- [Activity]:
Please return every line of the records below that holds the word "else".
:: Data excerpts
(** [kv2x_init]: [None] for the store when there is no such partition. *)
Definition kv2x_init (name : list Z) (w : pworld) : outcome (Z * option {h : Z & kv (H := partition_ops h)}) :=
  let '(h, w) := partition_open name w in
  if decide (0 <= h) then
    match partition_info_get h w with
    | None => Crash
    | Some lp =>
        if decide (sector_size lp = 0) then Crash
        else '(ret, k) ← kv_init (FL := partition_ops h) (Z.to_nat (plength lp / sector_size lp)) (sector_size lp) w;
             Ret (ret, Some (existT h k))
    end
  else Ret (-1, None).

End Ops.

(** ** What the store does to its flash

    Let [R] be a preorder on flash states respected by programming and by erasing at
    the positions [P] holds of.  Then every operation of a store whose blocks lie at
    such positions relates the states before and after by [R]. *)

Section Keeps.
Context `{FL : Flash} (R : relation flash) {HR : PreOrder R} (P : Z -> Prop).
Context (Rw : forall f pos d, zlen d < 2 ^ 31 -> R f (fl_write f pos d).2).
Context (Re : forall f pos sz, P pos -> R f (fl_erase f pos sz).2).

Definition placed (k : kv) : Prop := Forall (fun b => P (bmem b)) (blocks k).

Definition keeps {A} (m : outcome A) (k : kv) (get : A -> kv) : Prop :=
  placed k -> match m with Ret a => placed (get a) /\ R (fl k) (fl (get a)) | Crash => True end.

Lemma keeps_ret {A} (a : A) k get : (placed k -> placed (get a)) -> R (fl k) (fl (get a)) -> keeps (Ret a) k get.
Proof. unfold keeps. auto. Qed.

(** Nothing happened to the flash, and the blocks are where they were. *)
Lemma keeps_same {A} (a : A) k get : get a = k -> keeps (Ret a) k get.
Proof. intros E. apply keeps_ret; by rewrite E. Qed.

Lemma keeps_bind {A B} (m : outcome A) (f : A -> outcome B) k g get :
  keeps m k g -> (forall a, m = Ret a -> keeps (f a) (g a) get) -> keeps (m ≫= f) k get.
Proof.
  unfold keeps. destruct m as [a|]; cbn; [|done]. intros Hm Hf Hk. destruct (Hm Hk) as [Hg HR1].
  specialize (Hf a eq_refl Hg). destruct (f a); [|done]. destruct Hf. split; [done|by etrans].
Qed.

(** A step that only looks at the store. *)
Lemma keeps_look {A B} (m : outcome A) (f : A -> outcome B) k get :
  (forall a, m = Ret a -> keeps (f a) k get) -> keeps (m ≫= f) k get.
Proof. destruct m; cbn; [|by intros ? ?]. intros H. by apply H. Qed.

(** A store with other block indices only. *)
Lemma keeps_via {A} (m : outcome A) k k' get :
  blocks k' = blocks k -> fl k' = fl k -> keeps m k' get -> keeps m k get.
Proof. unfold keeps, placed. intros -> ->. done. Qed.

Lemma placed_block k i b b' : placed k -> get_block i k = Ret b -> bmem b' = bmem b -> placed (with_block i b' k).
Proof.
  unfold placed, get_block. intros Hk Hb E. destruct (blocks k !! i) as [b0|] eqn:Hi; simplify_eq.
  cbn. apply Forall_insert; [done|]. rewrite E. by eapply (Forall_lookup_1 _ _ _ _ Hk).
Qed.

Lemma placed_get k i b : placed k -> get_block i k = Ret b -> P (bmem b).
Proof.
  unfold placed, get_block. intros Hk Hb. destruct (blocks k !! i) as [b0|] eqn:Hi; simplify_eq.
  by eapply (Forall_lookup_1 _ _ _ _ Hk).
Qed.

Lemma keeps_crash {A} k (get : A -> kv) : keeps Crash k get.
Proof. by intros ?. Qed.
#[local] Hint Resolve keeps_same keeps_crash : core.

Lemma kvblock_gc_keeps i k : keeps (kvblock_gc i k) k id.
Proof.
  apply keeps_look. intros b Hb Hk. split; [by apply (placed_block (block_erase b k) i b)|].
  apply Re. by eapply placed_get.
Qed.

Lemma kvnode_rm_keeps node k : keeps (kvnode_rm node k) k id.
Proof.
  unfold kvnode_rm. destruct (_ && _); [|by apply keeps_same]. apply keeps_look. intros b Hb.
  destruct (decide _); [|apply kvblock_gc_keeps]. intros Hk.
  split; [by apply (placed_block (block_write b (next_offset node - 4) (le32_bytes ERASE_FLAG) k) _ b)|by apply Rw].
Qed.

Lemma kvblock_set_keeps i key v sz ver k : keeps (kvblock_set i key v sz ver k) k snd.
Proof.
  unfold kvblock_set. destruct (decide _); [by apply keeps_same|]. apply keeps_look. intros b Hb.
  unfold kvblock_alloc_node. destruct (decide (write_offset b + _ <= _)); [|by apply keeps_same].
  apply keeps_look. intros d (_ & _ & _ & _ & <-)%mem_read_inv. cbn zeta.
  assert (zlen (node_buffer key d (zlen d) ver) < 2 ^ 31).
  { rewrite node_buffer_len. unfold align4, RW_FLAG_SIZE. destruct (decide _); Z.div_mod_to_equations; lia. }
  set (b' := Block _ _ _ _ _ _ _). pose proof (fun Hk => placed_block k i b b' Hk Hb eq_refl) as Hb'.
  destruct (decide _); intros Hk; cbn.
  - split; [|by apply Rw]. unfold placed in *. cbn in *. rewrite list_insert_insert_eq.
    by apply (placed_block k i b _ Hk Hb).
  - split; [by apply Hb'|]. etrans; [by apply Rw|]. by apply Rw.
Qed.

Lemma iter_loop_keeps fuel m sz i c all fn (Hfn : forall n k, keeps (fn n k) k snd) k :
  keeps (iter_loop fuel m sz i c all fn k) k snd.
Proof.
  revert c k. induction fuel as [|fuel IH]; intros c k; [done|]. cbn [iter_loop]. apply keeps_look.
  intros [node|] _; [|by apply keeps_same].
  apply keeps_bind with (g := snd).
  - destruct (_ || _); [apply Hfn|by apply keeps_same].
  - intros [r k'] _. destruct (decide _); [by apply keeps_same|apply IH].
Qed.

Lemma kvblock_iter_keeps i all fn k0 k (Hfn : forall m n k, keeps (fn m n k) k snd) :
  keeps (kvblock_iter i all fn k0 k) k snd.
Proof. do 2 (apply keeps_look; intros ? _). by apply iter_loop_keeps. Qed.

Lemma deep_gc_keeps g m node k : keeps (deep_gc g m node k) k snd.
Proof.
  unfold deep_gc. destruct (decide _); [|by apply keeps_same]. apply keeps_look. intros key _.
  eapply keeps_bind; [apply kvblock_set_keeps|]. intros [o k'] _.
  destruct (decide _); [|by apply keeps_same].
  eapply keeps_bind; [apply kvnode_rm_keeps|]. intros ? _. by apply keeps_same.
Qed.

Lemma gc_loop_keeps fuel g k : keeps (gc_loop fuel g k) k snd.
Proof.
  revert g k. induction fuel as [|fuel IH]; intros g k; [done|]. cbn [gc_loop].
  destruct (decide _); [done|]. apply keeps_look. intros b _. destruct (decide _); [|by apply keeps_same].
  eapply keeps_bind; [apply kvblock_iter_keeps; intros; apply deep_gc_keeps|].
  intros [r k'] _. apply keeps_look. intros b' _. apply IH.
Qed.

Lemma kv_gc_keeps k : keeps (kv_gc k) k snd.
Proof.
  eapply keeps_bind; [apply gc_loop_keeps|]. intros [r k'] _. by destruct (decide _); apply keeps_ret.
Qed.

Lemma set_loop_keeps n start key v sz ver k : keeps (set_loop n start key v sz ver k) k snd.
Proof.
  revert k. induction n as [|n IH]; intros k; [done|]. cbn [set_loop]. destruct (decide _); [done|].
  apply keeps_look. intros b _. apply keeps_bind with (g := snd).
  - destruct (decide _); [apply kvblock_set_keeps|by apply keeps_same].
  - intros [o k'] _. destruct (decide _); [by apply keeps_same|]. cbn zeta.
    destruct (decide _); [by apply keeps_ret|]. by eapply keeps_via; [| |apply IH].
Qed.

Lemma set_place_keeps old key v sz ver k : keeps (set_place old key v sz ver k) k snd.
Proof.
  eapply keeps_bind; [apply set_loop_keeps|]. intros [[] k'] _; [|by apply keeps_same].
  destruct old as [node|]; [|by apply keeps_same].
  eapply keeps_bind; [apply kvnode_rm_keeps|]. intros ? _. by apply keeps_same.
Qed.

Lemma kv_set_keeps key v sz k : keeps (kv_set key v sz k) k snd.
Proof.
  unfold kv_set. destruct key as [key|]; [|by apply keeps_same]. destruct v as [v|]; [|by apply keeps_same].
  destruct (decide _); [by apply keeps_same|]. apply keeps_look. intros [old [ver|]] _; [|by apply keeps_same].
  eapply keeps_bind; [apply set_place_keeps|]. intros [[] k1] _; [by apply keeps_same|].
  eapply keeps_bind; [apply kv_gc_keeps|]. intros [rc k2] _. destruct (decide _); [by apply keeps_same|].
  apply keeps_look. intros [old2 [ver2|]] _; [|by apply keeps_same].
  eapply keeps_bind; [apply set_place_keeps|]. intros [[] k3] _; by apply keeps_same.
Qed.

Lemma kv_rm_keeps key k : keeps (kv_rm key k) k snd.
Proof.
  apply keeps_look. intros [node|] _; [|by apply keeps_same].
  eapply keeps_bind; [apply kvnode_rm_keeps|]. intros ? _. by apply keeps_same.
Qed.

Lemma reset_from_keeps n i k : keeps (reset_from n i k) k id.
Proof.
  revert i k. induction n as [|n IH]; intros i k; [by apply keeps_same|]. cbn [reset_from].
  eapply keeps_bind with (g := id); [|intros k' _; apply IH].
  eapply keeps_bind; [apply kvblock_iter_keeps; intros m node k'|intros [? ?] _; by apply keeps_same].
  eapply keeps_bind; [apply kvnode_rm_keeps|]. intros ? _. by apply keeps_same.
Qed.

Lemma kv_reset_keeps k : keeps (kv_reset k) k snd.
Proof. eapply keeps_bind; [apply reset_from_keeps|]. intros ? _. by apply keeps_same. Qed.

(** Counting a block's nodes leaves the block where it is. *)
Lemma iter_calc_bmem i m node b sc r b' sc' :
  iter_calc i m node (b, sc) = Ret (r, (b', sc')) -> bmem b' = bmem b.
Proof.
  unfold iter_calc. intros E. bind_inv E as [b1 sc1] E1. simplify_eq/=.
  destruct (NODE_VAILD node); [bind_inv E1 as key E2|]; by simplify_eq/=.
Qed.

Lemma iter_loop_bmem fuel m sz i c all j m' b sc r b' sc' :
  iter_loop fuel m sz i c all (iter_calc j m') (b, sc) = Ret (r, (b', sc')) -> bmem b' = bmem b.
Proof.
  revert c b sc. induction fuel as [|fuel IH]; intros c b sc E; [done|]. cbn [iter_loop] in E.
  bind_inv E as [node|] En; [|by simplify_eq]. bind_inv E as [r1 [b1 sc1]] E1.
  assert (bmem b1 = bmem b) as <- by (destruct (_ || _); [by eapply iter_calc_bmem|by simplify_eq]).
  destruct (decide _); [by simplify_eq|]. by eapply IH.
Qed.

Lemma kvblock_calc_keeps i sc k : keeps (kvblock_calc i sc k) k snd.
Proof.
  apply keeps_look. intros b Hb. cbn zeta. apply keeps_look. intros [r [b1 sc1]] E1.
  do 3 (apply keeps_look; intros ? _). set (b0 := Block _ _ _ 0 0 0 0) in *.
  assert (bmem b1 = bmem b) as Hb1.
  { change (bmem b) with (bmem b0). unfold kvblock_iter in E1. bind_inv E1 as bb Ebb. bind_inv E1 as mm Emm.
    by eapply iter_loop_bmem. }
  intros Hk. split; [|done]. unfold placed. cbn. rewrite list_insert_insert_eq.
  by apply (placed_block k i b _ Hk Hb).
Qed.

Lemma kvblock_init_keeps i mem sz sc k : P mem -> keeps (kvblock_init i mem sz sc k) k snd.
Proof.
  intros Hm. unfold kvblock_init. apply keeps_look. intros b _. cbn zeta. set (b0 := Block mem _ _ _ _ _ _).
  assert (forall A (m : outcome A) get, keeps m (with_block i b0 k) get -> keeps m k get) as Hvia.
  { intros A m get H Hk. apply H. by apply Forall_insert. }
  apply Hvia. eapply keeps_bind; [apply kvblock_calc_keeps|].
  intros [sc' k'] _. apply keeps_look. intros b' _. destruct (decide _); [|by apply keeps_same].
  do 2 (apply keeps_look; intros ? _). destruct (_ || _); [|by apply keeps_same].
  eapply keeps_bind; [apply kvblock_gc_keeps|]. intros ? _. by apply keeps_same.
Qed.

Lemma init_from_keeps n i sz gs sc k :
  (forall j, (i <= j < i + n)%nat -> P (Z.of_nat j * sz)) -> keeps (init_from n i sz gs sc k) k snd.
Proof.
  revert i gs sc k. induction n as [|n IH]; intros i gs sc k HP; [by apply keeps_same|]. cbn [init_from].
  eapply keeps_bind; [apply kvblock_init_keeps, HP; lia|]. intros [sc' k'] _. apply keeps_look. intros b _. cbn zeta.
  assert (forall j, (S i <= j < S i + n)%nat -> P (Z.of_nat j * sz)) as HP' by (intros; apply HP; lia).
  destruct (decide _); [by eapply keeps_via; [| |apply IH]|].
  destruct (decide _); [by eapply keeps_via; [| |apply IH]|by apply IH].
Qed.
::::
- [Solution to this task]:
        else '(ret, k) ← kv_init (FL := partition_ops h) (Z.to_nat (plength lp / sector_size lp)) (sector_size lp) w;
  else Ret (-1, None).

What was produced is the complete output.